Try it: Across the listing below, how many lines contain the string "InsertNode"? Only the number is needed.

Supplied records:

Lemma commit_ids w j0 l author expected specs l' c :
  ids_ok w (log l) → session w j0 l →
  next_edge l + Z.of_nat (spec_connects specs) ≤ u64_max →
  commit_batch node_id l author expected specs = (l', Ok c) →
  connect_ids (edits_of (log l')) = connect_ids (edits_of (log l)) ++ cm_edges c ∧
  NoDup (connect_ids (edits_of (log l)) ++ cm_edges c) ∧
  length (cm_edges c) = spec_connects specs ∧
  (∀ i, i ∈ cm_edges c → ei_writer i = w ∧ 0 ≤ ei_counter i < u64_max).
Proof.
  intros Hok Hs Hb Hc. pose proof (session_replayed w j0 l Hs) as Hr.
  pose proof (replay_fields (log l) w) as (_ & Hw & _). pose proof (replay_next_nonneg (log l) w) as Hn.
  rw -Hr in Hw. rw -Hr in Hn.
  destruct (commit_state l author expected specs l' c Hn Hb Hc) as (edits & n & El & _ & ->).
  rw Hw in El. pose proof (minted_extend w (log l) specs edits (cm_edges c) n Hok) as Hx. cbn zeta in Hx.
  rw -Hr in Hx. destruct (Hx Hb El) as (Hc' & Hnd & Hrng).
  pose proof (lower_counter w (next_edge l) specs Hn Hb) as Hl. rw El in Hl. destruct Hl as (_ & Hm & _).
  cbn [log set_log]. split_and!; [by rw edits_of_append connect_ids_app Hc'|done| |done].
  rw Hm length_fmap length_seqZ. lia.
Qed.

Lemma session_ids w j0 l : ids_ok w j0 → session w j0 l → ids_ok w (log l).
Proof.
  intros H0'. induction 1 as [|l author expected specs l' r Hs IH Hb Hc].
  { by destruct (replay_fields j0 w) as (-> & _). }
  destruct r as [c|err]; cycle 1.
  { by apply commit_batch_eq in Hc as [(? & _ & ->)|(? & ? & ? & _ & _ & _ & [=] & _)]. }
  destruct (commit_ids w j0 l author expected specs l' c IH Hs Hb Hc) as (Hl' & Hnd & _ & Hrng).
  unfold ids_ok. rw Hl'. split; [done|]. intros i [Hi|Hi]%elem_of_app Hwi; [by apply IH|by apply Hrng].
Qed.

(** The edge ids a commit returns carry the writer, one per connect, are
    pairwise distinct, and none was ever used by a connect of the journal, not
    even by an edge that has since been disconnected or reaped, so an id names
    one edge for the whole life of the log. *)
Theorem minted_ids_are_new w j0 l author expected specs l' c :
  ids_ok w j0 → session w j0 l →
  next_edge l + Z.of_nat (spec_connects specs) ≤ u64_max →
  commit_batch node_id l author expected specs = (l', Ok c) →
  NoDup (connect_ids (edits_of (log l)) ++ cm_edges c) ∧
  connect_ids (edits_of (log l')) = connect_ids (edits_of (log l)) ++ cm_edges c ∧
  length (cm_edges c) = spec_connects specs ∧ Forall (λ i, ei_writer i = w) (cm_edges c).
Proof.
  intros H0' Hs Hb Hc. pose proof (session_ids w j0 l H0' Hs) as IH.
  destruct (commit_ids w j0 l author expected specs l' c IH Hs Hb Hc) as (Hl' & Hnd & Hlen & Hrng).
  split_and!; try done. apply Forall_forall. intros i Hi. by apply Hrng.
Qed.

(** ** Replay refines the abstract graph *)

Abbreviation A := (AGraph (N := N) (E := E) (Id := Id) (F := F) (V := V)).
Definition a_empty : A := mkAGraph ∅ ∅ ∅ ∅.
Definition a_apply_all (a : A) (es : list Edit) : A := fold_left (a_apply node_id) es a.

Lemma edge_ids_abs l i :
  log_wf node_id l → is_Some (by_edge_id l !! i) ↔ is_Some (a_edges (abs node_id l) !! i).
Proof.
  intros Hw. rw abs_edge. split.
  - intros [k Hk]. rw Hk. cbn.
    assert (is_Some (sg_edges (inner (graph l)) !! k)) as [[[a b] x] He].
    { apply (lw_edge_live node_id l Hw). exists i. by apply (lw_edge_ids node_id l Hw). }
    rw He. cbn. destruct (lw_ends node_id l Hw k a b x He) as [[na Ha] [nb Hb]].
    unfold end_ids; cbn. rw Ha Hb. by eexists.
  - intros [x Hx]. destruct (by_edge_id l !! i); [by eexists|done].
Qed.

Lemma a_apply_edge_ids (a : A) e i :
  is_Some (a_edges (a_apply node_id a e) !! i) → is_Some (a_edges a !! i) ∨ connect_id e = Some i.
Proof.
  destruct e as [m|id|i' f t x|i'|node from|node facet value|node facet]; cbn; auto.
  - intros [y [Hy _]%map_lookup_filter_Some]. left. by exists y.
  - destruct (a_nodes a !! f), (a_nodes a !! t); cbn; auto.
    destruct (decide (i' = i)) as [->|Hne]; [by right|]. rw lookup_insert_ne //. auto.
  - intros [y [_ Hy]%lookup_delete_Some]. left. by exists y.
  - destruct (a_nodes a !! node); auto.
  - destruct (a_nodes a !! node); auto.
Qed.

(** The first edit of a batch with fresh ids, and the state it leaves the rest. *)
Lemma fresh_step l e es :
  log_wf node_id l → NoDup (connect_ids (e :: es)) →
  (∀ i, i ∈ connect_ids (e :: es) → by_edge_id l !! i = None) →
  edit_fresh l e ∧ log_wf node_id (apply_edit node_id l e) ∧ NoDup (connect_ids es) ∧
  ∀ i, i ∈ connect_ids es → by_edge_id (apply_edit node_id l e) !! i = None.
Proof.
  intros Hw Hnd Hf. assert (edit_fresh l e) as Hfe by (destruct e; cbn; auto; apply Hf; cbn; by left).
  assert (NoDup (connect_ids es) ∧ ∀ i, i ∈ connect_ids es → connect_id e ≠ Some i ∧ i ∈ connect_ids (e :: es)) as [Hnd' Hne].
  { destruct e; cbn in *; try (split; [done|]; intros; split; done). apply NoDup_cons in Hnd as [Hx Hnd].
    split; [done|]. intros i' Hi'. split; [by intros [= ->]|]. by right. }
  destruct (apply_edit_refines node_id l e Hw Hfe) as [Hw1 Ha1]. split_and!; [done..|].
  intros i Hi. destruct (Hne i Hi) as [Hc Hin]. apply eq_None_not_Some. intros Hs.
  apply edge_ids_abs in Hs; [|done]. rw Ha1 in Hs. apply a_apply_edge_ids in Hs as [Hs|?]; [|done].
  apply edge_ids_abs in Hs; [|done]. specialize (Hf i Hin). rw Hf in Hs. by destruct Hs.
Qed.

Lemma apply_edits_refines l es :
  log_wf node_id l → NoDup (connect_ids es) → (∀ i, i ∈ connect_ids es → by_edge_id l !! i = None) →
  log_wf node_id (apply_edits l es) ∧ abs node_id (apply_edits l es) = a_apply_all (abs node_id l) es.
Proof.
  revert l. induction es as [|e es IH]; intros l Hw Hnd Hf; [done|]. cbn [apply_edits a_apply_all fold_left].
  destruct (fresh_step l e es Hw Hnd Hf) as (Hfe & Hw1 & Hnd1 & Hf1).
  destruct (apply_edit_refines node_id l e Hw Hfe) as [_ <-]. by apply IH.
Qed.

Lemma log_new_wf w n : log_wf node_id (set_writer w n (log_new : Log)) ∧
  abs node_id (set_writer w n (log_new : Log)) = a_empty.
Proof.
  split.
  - split; cbn; rw ?sg_nodes_new ?sg_edges_new.
    + intros i k. rw !lookup_empty. split; [done|]. by intros (? & ? & _).
    + intros i k. by rw !lookup_empty.
    + intros k. by rw !lookup_empty.
    + intros k a b x. by rw lookup_empty.
  - apply agraph_eq; cbn; try done; apply map_eq; intros i; by rw lookup_omap !lookup_empty.
Qed.

Lemma replay_abs j w :
  NoDup (connect_ids (edits_of j)) →
  log_wf node_id (replay_for_writer node_id j w) ∧
  abs node_id (replay_for_writer node_id j w) = a_apply_all a_empty (edits_of j).
Proof.
  intros Hnd. rw replay_eq. destruct (log_new_wf w (next_edge (for_writer (log_new : Log) w))) as [Hw Ha].
  destruct (apply_edits_refines (for_writer (log_new : Log) w) (edits_of j) Hw Hnd) as [Hw' Ha'].
  { intros i _. apply lookup_empty. }
  split; [by apply (log_wf_same node_id (apply_edits (for_writer log_new w) (edits_of j)))|].
  rw -Ha -Ha'. by apply abs_same.
Qed.

(** C1. The materialized graph refines the abstract one: along any session
    the identity index and both edge indices stay exact, and reading the graph
    through them gives precisely the fold of the journal's edits over maps
    keyed by stable ids, whichever petgraph keys were handed out or reused. *)
Theorem session_refines w j0 l :
  ids_ok w j0 → session w j0 l →
  log_wf node_id l ∧ abs node_id l = a_apply_all a_empty (edits_of (log l)).
Proof.
  intros H0' Hs. destruct (session_ids w j0 l H0' Hs) as [Hnd _].
  rw (session_replayed w j0 l Hs) {2}(session_replayed w j0 l Hs). destruct (replay_fields (log l) w) as (-> & _).
  by apply replay_abs.
Qed.

(** ** The precheck *)

Definition edit_nodes e : list Id :=
  match e with
  | RemoveNode id => [id]
  | Connect _ from to _ => [from; to]
  | Derive node _ | SetFacet node _ _ | RemoveFacet node _ => [node]
  | InsertNode _ | Disconnect _ => []
  end.

Definition edit_lands l e : Prop := Forall (λ x, is_Some (key_of (graph l) x)) (edit_nodes e).

Definition lower_one w n (sp : Spec) : Edit :=
  match sp with
  | SpInsertNode x => InsertNode x
  | SpRemoveNode id => RemoveNode id
  | SpConnect from to edge => Connect (mkEdgeId w n) from to edge
  | SpDisconnect id => Disconnect id
  | SpDerive node from => Derive node from
  | SpSetFacet node facet value => SetFacet node facet value
  | SpRemoveFacet node facet => RemoveFacet node facet
  end.

Lemma lower_cons w n sp specs :
  ∃ n', (lower w n (sp :: specs)).1.1 = lower_one w n sp :: (lower w n' specs).1.1.
Proof.
  destruct sp as [x|x|f t x|x|node x|node fc x|node fc]; cbn [lower lower_one].
  3: exists (wrap64 (n + 1)); by destruct (lower w (wrap64 (n + 1)) specs) as [[??]?].
  all: exists n; by destruct (lower w n specs) as [[??]?].
Qed.

(** The batch-local view agrees with the graph the earlier specs produce. *)
Definition view_exact l0 (p : Precheck) l : Prop :=
  ∀ x, present l0 p x = true ↔ is_Some (key_of (graph l) x).

Lemma require_spec l0 p l x :
  view_exact l0 p l →
  (require l0 p x = Ok tt ∧ is_Some (key_of (graph l) x)) ∨
  (require l0 p x = Err (UnknownNode x) ∧ key_of (graph l) x = None).
Proof.
  intros Hv. unfold require. destruct (present l0 p x) eqn:Ep.
  - left. split; [done|]. by apply Hv.
  - right. split; [done|]. apply eq_None_not_Some. intros Hs%Hv. congruence.
Qed.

Your solution: 2